Яблоки прислал Батя. Такие большие, и очень красные.
Днем дом пуст.
Приходят друзья. Они все пересекаются между собой, и никто не может обнаружить своих целей прихода. Приходят в другие дни, и возникают новые пересечения и новые несовпадения
Все это отодвигает меня от них, — приходят ко мне,,но попадают в облако своих же отношений, хотят рассказать истину, что они будто поняли, или хотят, не расходуя страстей, получить меру эмоций...
Бабушку мы хоронили из дома.
Ночью бежали с Эдькой за женщиной, которая обмывает покойников. Было очень жутко. Я еще не знала, как все это будет.
Она пришла и сделала все очень простым и правильным. Деловито поплакала, покрестилась, попричитала: — Вот ведь, какая красивенькая старушка.
Потом обмыла и воду взяла с собой.
Когда одевали бабушку, я удивилась, какое девичье у нее тело. Подумала, — ее жизнь была трогательно невинной и девичьей.
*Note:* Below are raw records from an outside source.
Inductive fs_step (a : Fs) : Op → Res → Fs → Prop :=
| fs_create_invalid name : bad_name name = true →
    fs_step a (OCreate name) (ResFile (Err ErrInvalid)) a
| fs_create_exists name : bad_name name = false → name ∈ fs_names a →
    fs_step a (OCreate name) (ResFile (Err ErrExist)) a
| fs_create_new name : bad_name name = false → name ∉ fs_names a →
    fs_step a (OCreate name) (ResFile (Ok (mkFile' (fs_next a) name))) (fs_bind a name)
| fs_create_failed name : bad_name name = false → name ∉ fs_names a →
    fs_step a (OCreate name) (ResFile (Err (UnexpectedStatusError Status_Unavailable))) a
| fs_open_invalid name : bad_name name = true →
    fs_step a (OOpen name) (ResFile (Err ErrInvalid)) a
| fs_open_missing name : bad_name name = false → name ∉ fs_names a →
    fs_step a (OOpen name) (ResFile (Err ErrNotExist)) a
| fs_open_known name : bad_name name = false → name ∈ fs_names a →
    fs_step a (OOpen name) (ResFile (Ok (mkFile' (fs_next a) name))) (fs_bind a name)
| fs_write_unbound f b row col padding : fs_fds a !! file_fd f = None →
    fs_step a (OWrite f b row col padding) (ResCount (Err ErrNotExist)) a
| fs_write f b row col padding name : fs_fds a !! file_fd f = Some name →
    fs_step a (OWrite f b row col padding) (ResCount (Ok (Z.of_nat (length b))))
      (fs_store a name (GetCellID row col) (cell_bytes (GetCellID row col) b padding))
| fs_read_unbound f b row col : fs_fds a !! file_fd f = None →
    fs_step a (ORead f b row col) (ResData (Err (UnexpectedStatusError Status_NotFound))) a
| fs_read f b row col name : fs_fds a !! file_fd f = Some name →
    fs_step a (ORead f b row col)
      (ResData (read_result (GetCellID row col) b (fs_cells a !! (name, GetCellID row col)))) a
| fs_sheet_unbound f : fs_fds a !! file_fd f = None →
    fs_step a (OReadAll f) (ResSheet ([], -1, Some ErrNotExist)) a
| fs_sheet f name data : fs_fds a !! file_fd f = Some name → sheet_text (fs_cells a) name data →
    let res := connect data (default [] (fs_cells a !! (name, SheetMetaCellID))) in
    fs_step a (OReadAll f) (ResSheet (res, Z.of_nat (length res), None)) a.

Inductive fs_trace : Fs → list Op → list Res → Fs → Prop :=
| fs_done a : fs_trace a [] [] a
| fs_more a op r a1 ops rs a2 :
    fs_step a op r a1 → fs_trace a1 ops rs a2 → fs_trace a (op :: ops) (r :: rs) a2.
(* ===== verification/LinProof.v ===== *)
(** LinProof: the checker decides linearizability.

    [search] follows the loop of [checkSingle] through the depth-first search it
    performs on the linked list: from any position it either returns [true], and
    then the rest of the history is linearizable, or comes back to the state it
    started in, with the heap and the stack unchanged, and then it is not.  What
    the cache holds is dead: an entry that was fully explored, or one of a larger
    set than any that will be looked up before it is. *)
From Stdlib Require Import ZArith Lia.
From stdpp Require Import gmap strings list sorting.
From S2P Require Import Prelude.
From S2P Require Import Bitset.
From S2P Require Import Linearizability.
From S2P Require Import LinSpec.
From S2P Require Import LinList.
Open Scope Z_scope.

Section search.
Context {St V : Type} (model : Model St V) (equal : St → St → bool).
Context (head : loc) (all : list (loc * entry V)) (n : Z).

(** Equal states cannot be told apart. *)
Context (Hequal : ∀ s1 s2, equal s1 s2 = true → ∀ i o,
  fst (Step model s1 i o) = fst (Step model s2 i o)
  ∧ equal (snd (Step model s1 i o)) (snd (Step model s2 i o)) = true).
Context (Hids : ∀ p, p ∈ all → 0 <= id p.2 < n).
Context (Hwf : wf_history all.*2).
Context (Hnd : NoDup (head :: all.*1)) (H0 : 0%nat ∉ head :: all.*1).

Abbreviation lin := (LinSpec.lin (Step model)).
Abbreviation without i ps := (filter (λ p, id p.2 ≠ i) ps).
Implicit Types (ps : list (loc * entry V)) (b : list Z) (h : Heap V) (st : St).
(* ===== verification/LinCheck.v ===== *)
(** LinCheck: the checker on operations and events.

    [checkSingle] returns for every well-formed history, with the answer of the
    definition of linearizability ([checker_decides]); CheckOperations therefore
    answers for histories of timed operations, partition by partition. *)
From Stdlib Require Import ZArith Lia.
From stdpp Require Import gmap strings list sorting.
From S2P Require Import Prelude.
From S2P Require Import Bitset.
From S2P Require Import Linearizability.
From S2P Require Import LinSpec.
From S2P Require Import LinList.
From S2P Require Import LinProof.
Open Scope Z_scope.

(** ** One partition *)
Section single.
Context {St V : Type} {ED : EqDecision St} (model : Model St V) (nil_value : V).

Definition state_equal : St → St → bool := default ShallowEqual (Equal model).

(** States the model calls equal behave the same. *)
Definition equal_ok : Prop :=
  ∀ s1 s2, state_equal s1 s2 = true → ∀ i o,
    fst (Step model s1 i o) = fst (Step model s2 i o)
    ∧ state_equal (snd (Step model s1 i o)) (snd (Step model s2 i o)) = true.

Lemma shallow_equal_ok : Equal model = None ∨ Equal model = Some ShallowEqual → equal_ok.
Proof.
  intros HE s1 s2. unfold state_equal.
  assert (default ShallowEqual (Equal model) = ShallowEqual) as -> by (by destruct HE as [-> | ->]).
  unfold ShallowEqual. rewrite bool_decide_eq_true. intros -> i o. split; [done|]. by apply bool_decide_eq_true.
Qed.

(** Operations are numbered from 0. *)
Definition dense (es : list (entry V)) : Prop :=
  ∀ e, e ∈ es → 0 <= id e < Z.of_nat (length es) / 2.

Lemma NoDup_bounded (l : list nat) m : NoDup l → (∀ x, x ∈ l → (x < m)%nat) → (length l <= m)%nat.
Proof.
  intros Hn Hb. rewrite <- (length_seq m 0). apply submseteq_length, NoDup_submseteq; [done|].
  intros x Hx. apply elem_of_seq. specialize (Hb x Hx). lia.
Qed.

Lemma check_partition_lin es :
  equal_ok → wf_history es → dense es → Z.of_nat (length es) < 2 ^ 64 →
  ∃ b N, (∀ fuel, (N <= fuel)%nat → check_partition model nil_value fuel es = Some b)
    ∧ (b = true ↔ lin (Step model) es (Init model)).
Proof.
  intros He W Hden Hlen.
  destruct (makeLinked_spec es (wf_nodup _ W) (wf_call _ W)) as (mtch & h & ps & E & B & Eps & _).
  destruct B as [B1 B2 B3 B4 B5]. set (n := Z.of_nat (length es) / 2).
  assert (length ps.*1 = length es) as Hl by (by rewrite <- Eps, !length_fmap).
  assert (0%nat ∉ ps.*1) as Hz by (intros Hin; apply B3 in Hin; lia).
  assert (length_from (next_free h) (hd 0%nat ps.*1) 0 h = Some (Z.of_nat (length es), h)) as Elen.
  { rewrite (length_from_spec h 0 ps.*1); try done; try lia; [by rewrite Hl|].
    apply NoDup_bounded; [done|]. intros x Hx. by apply B3. }
  set (x := next_free h). set (nd := mkNode nil_value 0%nat (2 ^ 64 - 1) 0%nat 0%nat).
  set (h1 := mkHeap (<[x := nd]> (nodes h)) (S x)).
  assert (x ∉ ps.*1) as Hx by (intros Hin; apply B3 in Hin; unfold x in Hin; lia).
  destruct (insertBefore_spec h1 x ps.*1 nd) as (g & Ei & D & Sc); try done.
  { simpl. by rewrite lookup_insert_eq. }
  { unfold x. lia. }
  { by apply dll_frame. }
  assert (NoDup (x :: ps.*1)) as Hnd by (by apply NoDup_cons).
  assert (0%nat ∉ x :: ps.*1) as Hz1 by (apply not_elem_of_cons; split; [unfold x; lia|done]).
  assert (wf_history ps.*2) as W' by (by rewrite Eps).
  assert (∀ p, p ∈ ps → 0 <= id p.2 < n) as Hids.
  { intros p Hp. apply Hden. rewrite <- Eps. by apply list_elem_of_fmap_2. }
  set (hg := mkHeap g (next_free h1)).
  assert (conf x ps n hg (newBitset n) ps) as HC.
  { split.
    - apply newBitset_bits. unfold n. apply Z.div_pos; lia.
    - apply list_filter_all. intros p Hp. apply newBitset_get. by apply Hids.
    - done.
    - apply (shape_content (nodes h1)); [done|]. intros y e Hy. destruct (B5 y e Hy) as (ny & Hny & Hrest).
      exists ny. split; [|done]. simpl. rewrite lookup_insert_ne; [done|]. intros <-. apply Hx.
      by apply (list_elem_of_fmap_2 fst) in Hy. }
  assert (∀ fuel, check_partition model nil_value fuel es
            = run model state_equal x fuel (mkCheck hg (newBitset n) ∅ [] (Init model) (hd 0%nat ps.*1))) as Erun.
  { intros fuel. unfold check_partition. change (@empty_heap V) with (mkHeap (V := V) ∅ 1). rewrite E. simpl.
    unfold checkSingle. rewrite Elen. simpl. fold x nd h1. rewrite Ei. simpl. fold n hg. done. }
  destruct (search model state_equal x ps n He Hids W' Hnd Hz1 (length ps) ps hg (newBitset n) ∅ [] (Init model) [] ps)
    as [[HL [N HN]]|Hex]; try done.
  { intros ce [k Hk]. rewrite lookup_empty in Hk. by apply not_elem_of_nil in Hk. }
  - exists true, N. split; [|by rewrite Eps in HL]. intros fuel Hf. rewrite Erun. by apply HN.
  - destruct Hex as (HL & Hne & b' & C' & y & ny & Hr & Hy & Hm & HC' & _).
    pose proof (return_step_nil model state_equal x ps n Hnd Hz1 hg b' C' (Init model) y ny ps HC' Hne Hy Hm) as Hs.
    apply returns_done in Hs. destruct (returns_reaches _ _ _ _ _ _ Hr Hs) as [N HN].
    exists false, N. split; [|by rewrite Eps in HL]. intros fuel Hf. rewrite Erun. by apply HN.
Qed.
End single.

(** ** Timed operations *)
Section operations.
Context {St V : Type} {ED : EqDecision St} {SO : Sorter} (model : Model St V) (nil_value : V).
Implicit Types (history : list (Operation V)).

(** Times are distinct and every operation returns after its call. *)
Record timed history : Prop := {
  tm_order : Forall (λ o, Call o < Return o) history;
  tm_distinct : NoDup (Call <$> history) ∧ NoDup (Return <$> history)
    ∧ ∀ o1 o2, o1 ∈ history → o2 ∈ history → Call o1 ≠ Return o2;
  tm_length : Z.of_nat (length history) < 2 ^ 63
}.

(** Operation number [i]. *)
Definition op_at history (i : Z) (o : Operation V) : Prop := 0 <= i ∧ history !! Z.to_nat i = Some o.

(** A run of the model over the operations in the order [ord]. *)
Inductive legal_ops history : list Z → St → Prop :=
| legal_ops_nil st : legal_ops history [] st
| legal_ops_cons i ord o st st' :
    op_at history i o → Step model st (Input o) (Output o) = (true, st') →
    legal_ops history ord st' → legal_ops history (i :: ord) st.

(** Some order of all operations keeps the order of those that do not overlap in
    time and is a run of the model. *)
Definition linearizable_ops history : Prop :=
  ∃ ord, NoDup ord ∧ (∀ i, i ∈ ord ↔ ∃ o, op_at history i o)
    ∧ (∀ i j o1 o2, op_at history i o1 → op_at history j o2 → Return o1 < Call o2 → before ord i j)
    ∧ legal_ops history ord (Init model).

Definition call_of (i : Z) (o : Operation V) : entry V := mkEntry callEntry (Input o) i (Call o).
Definition return_of (i : Z) (o : Operation V) : entry V := mkEntry returnEntry (Output o) i (Return o).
И главный бабушкин запах, — она пахла чисто умытым лицом.
Лицо ее покойно, — состоялось „преодоление жизни".
Странно видеть человека без дыхания, все ждешь общего с собой ритма... Мне хотелось быть все время около бабушки, я убирала ее цветами.
На другой день выпал снег.
Гроб готовили сами. Я смотрела на движения, — Женька пришивает рюшки, засовывает ниточки, чтобы их видно не было.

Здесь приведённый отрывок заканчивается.